- [Work instruction]
The stretch wanted below opens at the line containing "Proof. intros H. eapply" and closes at the line containing "intros H Hx.". Please return it exactly, with no other lines.

- [Data extracted from a collection]
(* ===== verification/SyncSim.v ===== *)
(** * The code of the barrier runs the steps of its model

    Sync.v has [block_other_threads] and [release_other_threads] as one thread
    executes them; Barrier.v has them as steps of all threads, which can be
    interleaved. This file relates the two: what a thread does between two
    waits is a sequence of its steps in Barrier.v, and the states correspond
    again when it waits or returns. The state of Barrier.v counts the bytes
    that are in a pipe and the signals that are pending; Sync.v has the bytes
    that were written and the signals that were sent. *)

From Stdlib Require Import String.
From stdpp Require Import gmap.
From S2P Require Import Prelude External Types Barrier Format Memory Breakpoints Registers X86.
From S2P Require Import Io Cbor Requests Threads State Process Signals SignalSpec Handlers Events Posix Sync SyncSpec.

(** ** The relation *)

(** What has left the pipes and the signals that have been delivered. *)
Record hist : Type := Hist { h_read : Z -> nat; h_taken : Z -> nat }.

Definition sent (fds : gmap Z chan) (fd : Z) : nat :=
  match fds !! fd with Some c => length (c_out c) | None => 0 end.

Definition kills (ks : list Z) (tid : Z) : nat := count_occ Z.eq_dec ks tid.

Record same_thread (h : hist) (fds : gmap Z chan) (ks : list Z) (t : thread) (x : bthread) : Prop := {
  st_ts : b_ts x = ts t;
  st_control : b_control x = if control_thread t then 1 else 0;
  st_pending : b_suspend_pending x = suspend_pending t;
  st_signal : b_signal x = event_signal t;
  st_pipe : (b_pipe x + h_read h (control_write t))%nat = sent fds (control_write t);
  st_kill : b_kill x = bool_decide (h_taken h (id t) < kills ks (id t))%nat;
  st_taken : (h_taken h (id t) <= kills ks (id t))%nat;
  st_stack : b_stack x = stack_event_pending t
}.

(** A pipe that takes what is written to it. *)
Definition writable (fds : gmap Z chan) (fd : Z) : Prop := exists c, fds !! fd = Some c /\ c_wr c = [].

(** Every thread has a pipe and an id of its own. *)
Record wired (ps : list ptr) (s : proc) : Prop := {
  w_pipes : forall p q t u, p ∈ ps -> q ∈ ps -> heap_of s !! p = Some t -> heap_of s !! q = Some u ->
    control_write t = control_write u -> p = q;
  w_ids : forall p q t u, p ∈ ps -> q ∈ ps -> heap_of s !! p = Some t -> heap_of s !! q = Some u ->
    id t = id u -> p = q;
  w_bar : forall p t, p ∈ ps -> heap_of s !! p = Some t -> control_write t <> bar_write (thread_barrier s);
  w_open : forall p t, p ∈ ps -> heap_of s !! p = Some t -> writable (u_fds (p_u s)) (control_write t);
  w_bar_open : writable (u_fds (p_u s)) (bar_write (thread_barrier s));
  w_kill : kill_results (p_os s) = []
}.

Record sim (h : hist) (ps : list ptr) (s : proc) (b : barrier) : Prop := {
  sim_list : thr_inv (u_thrs (p_u s)) ps;
  sim_wired : wired ps s;
  sim_length : length (bthreads b) = length ps;
  sim_sync : sync_var b = bar_sync (thread_barrier s);
  sim_sentinels : (sentinels b + h_read h (bar_write (thread_barrier s)))%nat
                  = sent (u_fds (p_u s)) (bar_write (thread_barrier s));
  sim_threads : forall i p, ps !! i = Some p ->
    exists t x, heap_of s !! p = Some t /\ bthreads b !! i = Some x /\
      same_thread h (u_fds (p_u s)) (killed (p_os s)) t x
}.

(** Thread [i] makes steps, the others do not. *)
Definition steps (i : nat) (b b' : barrier) : Prop := exists k, run (replicate k (Run i)) b = Some b'.

Lemma steps_refl i b : steps i b b.
Proof. now exists 0%nat. Qed.

Lemma steps_step i x b b1 b' :
  bthreads b !! i = Some x -> thread_step i x b = Some b1 -> steps i b1 b' -> steps i b b'.
Proof.
  intros Hx Hs [k Hk]. exists (S k). cbn. rewrite Hx. cbn. now rewrite Hs.
Qed.

Lemma run_app ls ls' b b1 : run ls b = Some b1 -> run (ls ++ ls') b = run ls' b1.
Proof.
  revert b. induction ls as [|l ls IH]; intros b; cbn; [now intros [= ->]|].
  destruct (step l b); cbn; [apply IH|discriminate].
Qed.

Lemma steps_trans i b b1 b' : steps i b b1 -> steps i b1 b' -> steps i b b'.
Proof.
  intros [k Hk] [k' Hk']. exists (k + k')%nat. rewrite replicate_add. now rewrite (run_app _ _ _ _ Hk).
Qed.

(** Thread [i] is at [l]. *)
Definition at_ (b : barrier) (i : nat) (l : loc) : Prop := exists x, bthreads b !! i = Some x /\ b_loc x = l.

(** ** Moves that keep the relation *)

Section Moves.
Context (h : hist) (ps : list ptr).

Lemma sim_at s b i p :
  sim h ps s b -> ps !! i = Some p ->
  exists t x, heap_of s !! p = Some t /\ bthreads b !! i = Some x /\
    same_thread h (u_fds (p_u s)) (killed (p_os s)) t x.
Proof. intros H. apply (sim_threads _ _ _ _ H). Qed.

Lemma sim_index s b i : sim h ps s b -> (i < length (bthreads b))%nat -> exists p, ps !! i = Some p.
Proof. intros H Hi. rewrite (sim_length _ _ _ _ H) in Hi. now apply lookup_lt_is_Some_2 in Hi. Qed.

Lemma ps_inj i j p s b : sim h ps s b -> ps !! i = Some p -> ps !! j = Some p -> i = j.
Proof. intros H. eapply NoDup_lookup, (inv_nodup _ _ (sim_list _ _ _ _ H)). Qed.

Lemma sim_loc s b i x l :
  sim h ps s b -> bthreads b !! i = Some x -> sim h ps s (set_thread i (at_loc l x) b).
Proof.
  intros H Hx. destruct H as [H1 H2 H3 H4 H5 H6]. split; cbn; try done; [now rewrite length_insert|].
  intros j p Hj. destruct (H6 j p Hj) as (t & y & Ht & Hy & Hs). exists t.
  destruct (decide (i = j)) as [<-|Hne].
  - exists (at_loc l x). split; [done|]. assert (y = x) as -> by congruence.
    split; [apply list_lookup_insert_eq, lookup_lt_is_Some_1; eauto|]. now destruct Hs.
  - exists y. rewrite list_lookup_insert_ne by done. done.
Qed.

Lemma wired_update s p t t' :
  wired ps s -> heap_of s !! p = Some t -> id t' = id t -> control_write t' = control_write t ->
  wired ps (upd_thr p t' s).
Proof.
  intros [W1 W2 W3 W4 W5 W6] Ht Hid Hcw.
  assert (forall q u, heap_of (upd_thr p t' s) !! q = Some u ->
    exists u0, heap_of s !! q = Some u0 /\ id u = id u0 /\ control_write u = control_write u0) as Hback.
  { intros q u Hu. change (heap_of (upd_thr p t' s)) with (<[p := t']> (heap_of s)) in Hu.
    apply lookup_insert_Some in Hu as [[<- <-]|[_ Hu]]; eauto. }
  split; try done.
  - intros q q' u u' Hq Hq' Hu Hu'. apply Hback in Hu as (v & Hv & _ & ->). apply Hback in Hu' as (v' & Hv' & _ & ->). eauto.
  - intros q q' u u' Hq Hq' Hu Hu'. apply Hback in Hu as (v & Hv & -> & _). apply Hback in Hu' as (v' & Hv' & -> & _). eauto.
  - intros q u Hq Hu. apply Hback in Hu as (v & Hv & _ & ->). eauto.
  - intros q u Hq Hu. apply Hback in Hu as (v & Hv & _ & ->). eauto.
Qed.

Lemma sim_update s b i p t t' x' :
  sim h ps s b -> ps !! i = Some p -> heap_of s !! p = Some t ->
  next_thread t' = next_thread t -> id t' = id t -> control_write t' = control_write t ->
  same_thread h (u_fds (p_u s)) (killed (p_os s)) t' x' ->
  sim h ps (upd_thr p t' s) (set_thread i x' b).
Proof.
  intros H Hp Ht Hn Hid Hcw Hs. pose proof H as [H1 H2 H3 H4 H5 H6]. split; cbn; try done.
  - exact (thr_update_inv _ _ p t (fun _ => t') H1 Ht Hn).
  - now apply wired_update with t.
  - now rewrite length_insert.
  - intros j q Hq. destruct (H6 j q Hq) as (u & y & Hu & Hy & Hs').
    change (heap_of (upd_thr p t' s)) with (<[p := t']> (heap_of s)).
    destruct (decide (i = j)) as [<-|Hne].
    + assert (q = p) as -> by congruence. exists t', x'. rewrite lookup_insert_eq.
      split; [done|]. split; [apply list_lookup_insert_eq, lookup_lt_is_Some_1; eauto|done].
    + exists u, y. assert (p <> q) by (intros ->; eauto using ps_inj).
      rewrite lookup_insert_ne, list_lookup_insert_ne by done. done.
Qed.

Lemma sim_set_sync s b v : sim h ps s b -> sim h ps (set_sync_var v s) (set_sync v b).
Proof. intros [H1 H2 H3 H4 H5 H6]. destruct H2. now split. Qed.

- [Problem solution]
Proof. intros H. eapply NoDup_lookup, (inv_nodup _ _ (sim_list _ _ _ _ H)). Qed.

Lemma sim_loc s b i x l :
  sim h ps s b -> bthreads b !! i = Some x -> sim h ps s (set_thread i (at_loc l x) b).
Proof.
  intros H Hx. destruct H as [H1 H2 H3 H4 H5 H6]. split; cbn; try done; [now rewrite length_insert|].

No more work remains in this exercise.